The second group of thermoplastics, the so-called engineering resins, owe their superior physical properties, such as high strength and high heat stability, to the presence of highly polarized functional groups whose strong dipolar interactions lead to crystallinity and high melting points, but make them difficult to process and susceptible to hydrolysis and chemical degradation. Polyamides (Nylons), inter alia, typify this class of materials.
Thus, it has been an objective in polymer development to take advantage of the ease of manufacture, chemical stability, and ease of processing of the simple polyolefin and styrenic polymers, while imbuing them with improved physical properties by creating composite materials that are alloys or blends of them with glass and/or other reinforcing minerals and/or with polymers representing the engineering resins. Unfortunately, because the simple hydrocarbon polymers of the first type are non-polar, and engineering resins, minerals, and glass fibers are highly polar, it is not possible to obtain composites having desirable properties simply by blending the desired materials together. What results are materials exhibiting poor physical properties owing to irregular macro-phase separation and poor adhesion between the phases.
In order to solve this problem an additional component must be added, typically referred to as a compatibilizer, which must exhibit two properties to be successful. Analogous to a detergent dispersing oil in water, the compatibilizer must reduce the surface energy between the polar and non-polar phases of the composite, but it must also link the two phases of the composite together in order to give strength to the composite. Thus, a successful compatibilizer must have a polymeric architecture that provides two distinct domains.
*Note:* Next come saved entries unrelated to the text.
(** [x == i] for an [int] [i] *)
Definition py_eq_int (i : Z) (x : pyval) : bool :=
  match x with
  | PyInt z => Z.eqb z i
  | PyBool b => Z.eqb (if b then 1 else 0) i
  | PyFloat f => float_eq_int f i
  | _ => false
  end.

Definition hashable (x : pyval) : bool :=
  match x with
  | PyList _ | PyDict _ => false
  | _ => true
  end.

(** [set(x)]: its elements, or [TypeError] *)
Definition py_set (x : pyval) : res (list pyval) :=
  match x with
  | PyList l => if forallb hashable l then Ok l else Raise TypeError
  | PyStr s => Ok (map (fun c => PyStr [c]) s)
  | PyDict d => Ok (map (fun kv => PyStr (fst kv)) d)
  | _ => Raise TypeError
  end.

(** [saved.get("checked", [])] *)
Definition get_checked (saved : pyval) : res pyval :=
  match saved with
  | PyDict d =>
      match dict_get d (ustr_of "checked") with
      | Some v => Ok v
      | None => Ok (PyList [])
      end
  | _ => Raise AttributeError
  end.

(** [set(saved.get("checked", []))] *)
Definition checked_set_of (saved : pyval) : res (list pyval) :=
  res_bind (get_checked saved) py_set.

(** [i in checked_set] *)
Definition py_in (i : nat) (checked_set : list pyval) : bool :=
  existsb (py_eq_int (Z.of_nat i)) checked_set.

(** The dialog as its constructor leaves the list widget: one unchecked
    row for each label. *)
Definition fresh : dialog :=
  {| checks := map (fun _ => false) CHECK_ITEMS;
     status := EmptyString; connected := false; closed := None |}.

Definition __init__ : M dialog :=
  saved <- _load_state ;;
  checked_set <- lift (checked_set_of saved) ;;
  d <- for_each (rows fresh)
         (fun d i => if py_in i checked_set then setCheckState d i true else ret d)
         fresh ;;
  ret (with_connected d true).

Definition _check_all (d : dialog) : M dialog :=
  d <- for_each (rows d) (fun d i => setCheckState d i true) d ;;
  _persist_now d ;;;
  _notify d "All items checked.".

Definition _clear_all (d : dialog) : M dialog :=
  d <- for_each (rows d) (fun d i => setCheckState d i false) d ;;
  _persist_now d ;;;
  _notify d "All items cleared.".

Definition _all_checked (d : dialog) : bool := forallb (is_checked d) (rows d).

Definition _on_screenshot (d : dialog) : M dialog :=
  path <- _screenshot_viewport "checkpoint" ;;
  match path with
  | Some p =>
      if String.eqb p EmptyString
      then _notify d "Screenshot failed (no Scene Viewer or flipbook error)."
      else _notify d ("Screenshot saved: " ++ p)
  | None => _notify d "Screenshot failed (no Scene Viewer or flipbook error)."
  end.

Definition unchecked_prompt : string := "Not all items are checked. Still proceed?".

Definition paths_prompt (bad_paths : list string) : string :=
  "Found " ++ Dec.str_of_N (N.of_nat (List.length bad_paths)) ++ " absolute paths!"
  ++ nl ++ nl ++ Str.join nl (firstn 3 bad_paths) ++ nl ++ nl ++ "Proceed anyway?".

(** [_on_finalize] from [self._persist_now()] on *)
Definition finalize_save (d : dialog) : M dialog :=
  _persist_now d ;;;
  final_path <- _save_as_final ;;
  d <- match final_path with
       | Some fp =>
           if String.eqb fp EmptyString then ret d
           else
             shot <- _screenshot_viewport "final" ;;
             let msg := "Saved as: " ++ fp in
             let msg :=
               match shot with
               | Some s =>
                   if String.eqb s EmptyString then msg
                   else msg ++ "  |  Final screenshot: " ++ s
               | None => msg
               end in
             _notify d msg
       | None => ret d
       end ;;
  ret (with_closed d (Some true)).

(** [_on_finalize] from the path check on *)
Definition finalize_paths (d : dialog) : M dialog :=
  bad_paths <- _has_absolute_paths ;;
  match bad_paths with
  | _ :: _ =>
      ans <- displayMessage (paths_prompt bad_paths) ["Fix First"; "Proceed"] ;;
      if Z.eqb ans 0 then ret d else finalize_save d
  | [] => finalize_save d
  end.

Definition _on_finalize (d : dialog) : M dialog :=
  if negb (_all_checked d) then
    ans <- displayMessage unchecked_prompt ["Go Back"; "Proceed"] ;;
    if Z.eqb ans 0 then ret d else finalize_paths d
  else finalize_paths d.

(** What the user does in the open dialog. *)
Inductive action : Type :=
| Click (i : nat)     (* the check box of row [i] *)
| CheckAll
| Clear
| Screenshot
| Finalize
| Cancel.

Definition handle (d : dialog) (a : action) : M dialog :=
  match a with
  | Click i => if (i <? count d)%nat then setCheckState d i (negb (is_checked d i)) else ret d
  | CheckAll => _check_all d
  | Clear => _clear_all d
  | Screenshot => _on_screenshot d
  | Finalize => _on_finalize d
  | Cancel => ret (with_closed d (Some false))
  end.

(** [dlg.exec_()]: the actions are handled until the dialog closes. *)
Fixpoint exec_ (d : dialog) (l : list action) : M dialog :=
  match closed d, l with
  | None, a :: r => d' <- handle d a ;; exec_ d' r
  | _, _ => ret d
  end.

Definition show_finalization_dialog (l : list action) : M dialog :=
  dlg <- __init__ ;;
  exec_ dlg l.

End WithFloat.

End Checklist.

(** ** The viewport screenshot *)

Module Screenshot.

Import Host.

Section WithFloat.

Context `{FM : FloatModel}.

Local Open Scope host_scope.

Definition options : list string := ["1920x1080"; "2560x1440"; "3840x2160"; "Custom..."].

(** [try: m  except ValueError: h] *)
Definition except_ValueError {A} (m : M A) (h : M A) : M A :=
  fun w =>
    match m w with
    | (Raise ValueError, w') => h w'
    | r => r
    end.

(** [int(s)] as a statement *)
Definition int_ (s : string) : M Z :=
  match Dec.py_int s with
  | Some z => ret z
  | None => raise ValueError
  end.

Definition invalid_custom : string := "Invalid custom resolution. Use positive integers.".

(** The branch [selection == "Custom..."] *)
Definition custom_resolution : M (Z * Z) :=
  reply <- readMultiInput "Custom Resolution" ;;
  let '(btn, values) := reply in
  if negb (Z.eqb btn 0) then raise (HouError "Screenshot canceled.")
  else
    except_ValueError
      (w <- int_ (Str.strip (fst values)) ;;
       h <- int_ (Str.strip (snd values)) ;;
       if (w <=? 0)%Z || (h <=? 0)%Z then raise ValueError
       else ret (w, h))
      (raise (HouError invalid_custom)).

(** [w, h = map(int, selection.split("x"))] *)
Definition preset_resolution (selection : string) : M (Z * Z) :=
  match map Dec.py_int (Str.split "x" selection) with
  | [Some w; Some h] => ret (w, h)
  | _ => raise ValueError
  end.

Definition saved_message (file_path : string) (resolution : Z * Z) : string :=
  "Screenshot saved:" ++ nl ++ file_path ++ nl ++ "Resolution: "
  ++ Dec.str_of_Z (fst resolution) ++ "x" ++ Dec.str_of_Z (snd resolution).

(** 1) Pick a resolution (single choice) *)
Definition pick_resolution : M (Z * Z) :=
  indices <- selectFromList options ;;
  match indices with
  | [] => raise (HouError "Screenshot canceled.")
  | i :: _ =>
      match nth_error options i with
      | None => raise IndexError
      | Some selection =>
          if String.eqb selection "Custom..." then custom_resolution
          else preset_resolution selection
      end
  end.

(** 2) Find the Scene Viewer; 3) build the output path (with timestamp);
    4) configure a single-frame flipbook and shoot. *)
Definition shoot (resolution : Z * Z) : M unit :=
  sv <- gets scene_viewer ;;
  match sv with
  | None => raise (HouError "No Scene Viewer found.")
  | Some scene_viewer =>
      save_dir <- expandString "$HIP/screenshots" ;;
      e <- exists_ save_dir ;;
      (if e then ret tt else makedirs save_dir) ;;;
      hip_path <- gets hip_path ;;
      let base :=
        fst (OsPath.splitext
               (if String.eqb hip_path EmptyString then "untitled.hip" else hip_path)) in
      timestamp <- gets stamp ;;
      let file_path :=
        OsPath.join save_dir (OsPath.basename base ++ "_" ++ timestamp ++ ".jpg") in
      f <- gets frame ;;
      let settings :=
        {| fb_frame_range := (f, f);
           fb_output := file_path;
           fb_use_resolution := true;
           fb_resolution := resolution;
           fb_crop_out_mask_overlay := None |} in
      flipbook scene_viewer settings ;;;
      displayMessage (saved_message file_path resolution) ["OK"] ;;;
      ret tt
  end.

(** The script, from its first statement to its last. *)
Definition main : M unit :=
  resolution <- pick_resolution ;;
  shoot resolution.

End WithFloat.

End Screenshot.

(** * Properties *)

(** ** Facts about the string operations *)

Module StrFacts.

Lemma append_nil_r (s : string) : s ++ EmptyString = s.
Proof. induction s as [|c s IH]; simpl; [reflexivity | now rewrite IH]. Qed.

Lemma append_assoc (a b c : string) : (a ++ b) ++ c = a ++ b ++ c.
Proof. induction a as [|x a IH]; simpl; [reflexivity | now rewrite IH]. Qed.

Lemma length_append (a b : string) :
  String.length (a ++ b) = String.length a + String.length b.
Proof. induction a as [|x a IH]; simpl; [reflexivity | now rewrite IH]. Qed.

Lemma prefix_spec (p s : string) :
  String.prefix p s = true <-> exists r, s = p ++ r.
Proof.
  revert s; induction p as [|c p IH]; intros s.
  - split; [intros _; exists s; reflexivity | intros _; destruct s; reflexivity].
  - destruct s as [|d s]; simpl.
    + split; [discriminate | intros [r Hr]; discriminate].
    + destruct (ascii_dec c d) as [->|Hcd].
      * rewrite IH. split; intros [r Hr]; exists r; [now rewrite Hr | now inversion Hr].
      * split; [discriminate | intros [r Hr]; inversion Hr; congruence].
Qed.

Lemma startswith_spec (s p : string) :
  Str.startswith s p = true <-> exists r, s = p ++ r.
Proof. apply prefix_spec. Qed.

Lemma endswith_spec (s p : string) :
  Str.endswith s p = true <-> exists q, s = q ++ p.
Proof.
  induction s as [|c s IH].
  - destruct p as [|d p]; simpl.
    + split; [intros _; exists EmptyString; reflexivity | reflexivity].
    + split; [discriminate | intros [q Hq]; destruct q; discriminate].
  - change (Str.endswith (String c s) p)
      with (if String.eqb (String c s) p then true else Str.endswith s p).
    destruct (String.eqb (String c s) p) eqn:E.
    + apply String.eqb_eq in E.
      split; [intros _; exists EmptyString; now rewrite E | reflexivity].
    + apply String.eqb_neq in E. rewrite IH. split.
      * intros [q Hq]. exists (String c q). simpl. now rewrite Hq.
      * intros [q Hq]. destruct q as [|d q]; simpl in Hq.
        -- now elim E.
        -- inversion Hq. now exists q.
Qed.

Lemma contains_spec (sub s : string) :
  Str.contains sub s = true <-> exists a b, s = a ++ sub ++ b.
Proof.
  induction s as [|c s IH].
  - change (Str.contains sub EmptyString)
      with (if String.prefix sub EmptyString then true else false).
    destruct (String.prefix sub EmptyString) eqn:E.
    + apply prefix_spec in E. destruct E as [r Hr].
      split; [intros _; exists EmptyString, r; exact Hr | reflexivity].
    + split; [discriminate |].
      intros (a & b & H). destruct a; simpl in H.
      * assert (String.prefix sub EmptyString = true) by (apply prefix_spec; now exists b).
        congruence.
      * discriminate.
  - change (Str.contains sub (String c s))
      with (if String.prefix sub (String c s) then true else Str.contains sub s).
    destruct (String.prefix sub (String c s)) eqn:E.
    + apply prefix_spec in E. destruct E as [r Hr].
      split; [intros _; exists EmptyString, r; exact Hr | reflexivity].
    + rewrite IH. split.
      * intros (a & b & H). exists (String c a), b. simpl. now rewrite H.
      * intros (a & b & H). destruct a as [|d a]; simpl in H.
        -- assert (String.prefix sub (String c s) = true) by (apply prefix_spec; now exists b).
           congruence.
        -- inversion H. now exists a, b.
Qed.

Lemma take_drop (n : nat) (s : string) : Str.take n s ++ Str.drop n s = s.
Proof.
  revert s; induction n as [|n IH]; intros [|c s]; simpl; try reflexivity.
  now rewrite IH.
Qed.

End StrFacts.

(** ** Facts about decimal texts *)

Module DecFacts.

Import Decimal.

(** The text starts with a digit. *)
Definition digit_head (s : string) : bool :=
  match s with
  | String c _ => Dec.is_digit c
  | EmptyString => false
  end.

Lemma span_digits_str (u : uint) (r : string) :
  digit_head r = false ->
  Dec.span_digits (Dec.string_of_uint u ++ r) = (u, r).
Proof.
  intros Hr. induction u; simpl; try (rewrite IHu; reflexivity).
  destruct r as [|c r]; simpl in *; [reflexivity |].
  unfold Dec.is_digit in Hr. destruct (Dec.digit c); [discriminate | reflexivity].
Qed.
One domain must be compatible with the non-polar polymer material of the composite, and the other domain must be compatible with the polar phase of the composite, and, additionally, the non-polar domain of the compatibilizer must be sufficiently long to entangle its chains with the chains of the non-polar phase of the composite, and the polar domain of the compatibilizer must be either reactive with nucleophilic functional groups present in the polar phase of the composite so as to chemically bond it to that phase, or the polar domain of the compatibilizer must be sufficiently long to entangle its chains into the polar phase of the composite. Such compatibilizers allow both the formation of a uniform micro-phase dispersion of one composite component into the other and a strong linkage between the two phases.
The successful development of compatibilizers that permit composites of polyolefins (e.g., polypropylene) and minerals, glass, and/or polar thermoplastics, having excellent physical properties was rapid. For example, by the early 1970's compatibilizers based on maleated polypropylene were available for the manufacture of polyolefin based composite materials. Such compatibilizers are commercially available, such as those sold by Crompton Corporation under the trademark Polybond. The maleic anhydride domain of these compatibilizers is reacted with the nucleophilic amines and hydroxy functional groups in polyamides, polyesters, and polycarbonates, and with the amino silanes used to modify the surface of glass fibers and other mineral fillers. The architecture of maleated polypropylene is not random, but, rather, the maleic anhydride graft occurs naturally on the ends of the polypropylene chain. Thus, it meets both criteria for a successful compatibilizer: the maleated ends are reactive with and compatible with the polar phase of the composite, and the polyolefin domain is compatible with and sufficiently long to chain entangle with the polyolefin phase of the composite material.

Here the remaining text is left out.